Senator Shaheen, a special thank you for your commitment. For those of you, like Senator Shaheen, who have been here before, you already know that we take pride in creating an atmosphere that provokes serious conversation and debate. I encourage you to help your colleagues and new friends who are here for the first time in any way you can.
And there are some special people here this weekend for the first time: President Hashim Thaci of Kosovo, Chief Executive Abdullah of Afghanistan, and Nobel Laureate Tawakkal Karman among them.
And now a quick word on behalf of our communications team:
Please feel free, while keeping your phones on silent, to use social media to convey your thoughts throughout our on-the-record sessions. Our hashtag is #HISF2017.
And please don’t mind that I plug our new podcast, “Pete and Steve’s the World”, out now and available on our website, iTunes, and of course Google Play. It’s insightful. It’s irreverent. And it’s funny. And your teenage children will love it.
The Halifax Explosion is one example of many in recent history that reminds Canadians and Americans alike that their continent is not immune to the dangers caused by foreign conflicts.
On the eve of the 100th anniversary of the Halifax Explosion, I thank the city of Halifax and the people of Halifax for hosting all of us this weekend.
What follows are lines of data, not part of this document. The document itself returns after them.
(** How the network answers a request. *)
Definition world := Request -> settled Response.

(** The elements of the page the script looks up by id: [#prompt], [#out],
    [#send], and [#loading] which a page may lack. *)
Record page := mkPage {
  prompt_value : jsstring;
  out_textContent : jsstring;
  send_disabled : bool;
  loading_classList : option (list string)
}.

(** The effects of a run, in program order. *)
Inductive effect :=
| ReadPromptValue
| SetTextContent (s : jsstring)
| SetScrollTop
| SetDisabled (b : bool)
| ClassListAdd (token : string)
| ClassListRemove (token : string)
| Fetch (r : Request)
| ResText
| ReaderRead.

(* ================================================================== *)
(** ** Statements with abrupt completion *)

Inductive completion (A : Type) :=
| Normal (a : A)
| Return
| Throw (e : jsval).
Arguments Normal {A} a.
Arguments Return {A}.
Arguments Throw {A} e.

Definition M (A : Type) : Type := page -> completion A * page * list effect.

Definition ret {A} (a : A) : M A := fun p => (Normal a, p, []).

Definition bind {A B} (m : M A) (f : A -> M B) : M B :=
  fun p =>
    match m p with
    | (Normal a, p1, t1) => let '(c, p2, t2) := f a p1 in (c, p2, t1 ++ t2)
    | (Return, p1, t1) => (Return, p1, t1)
    | (Throw e, p1, t1) => (Throw e, p1, t1)
    end.

Notation "x <- m ;; k" := (bind m (fun x => k))
  (at level 61, m at next level, right associativity).
Notation "m ;; k" := (bind m (fun _ => k))
  (at level 61, right associativity).

Definition return_ {A} : M A := fun p => (Return, p, []).
Definition throw {A} (e : jsval) : M A := fun p => (Throw e, p, []).

(** [try { body } catch (e) { handler } finally { fin }]. *)
Definition try_catch_finally (body : M unit) (handler : jsval -> M unit)
    (fin : M unit) : M unit :=
  fun p =>
    let '(c1, p1, t1) := body p in
    let '(c2, p2, t2) :=
      match c1 with
      | Throw e => handler e p1
      | _ => (c1, p1, [])
      end in
    let '(c3, p3, t3) := fin p2 in
    (match c3 with Normal _ => c2 | _ => c3 end, p3, t1 ++ t2 ++ t3).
In fact, the true secret to our success is this gorgeous venue and the warmth it provides. I will just mention that we have many local volunteers from the community: they are identified by their white lanyards and I know are looking forward to helping you.
Foreign Policy and Security Policy is no different than all public policy. It is about people.
Maintaining people’s trust and people’s confidence is fundamental and can never be taken for granted.
Democratic leaders understand this. It is people who lend their leaders their power. But that power, from the people, is only on loan.
As China challenges, as Russia interferes, as North Korea threatens, and as international terrorism continues—all at a time that the world adapts to a new style of American leadership, the conversations held this weekend will, indeed, have some bearing on how future generations—100 years from now—judge how we identified and secured our common purpose.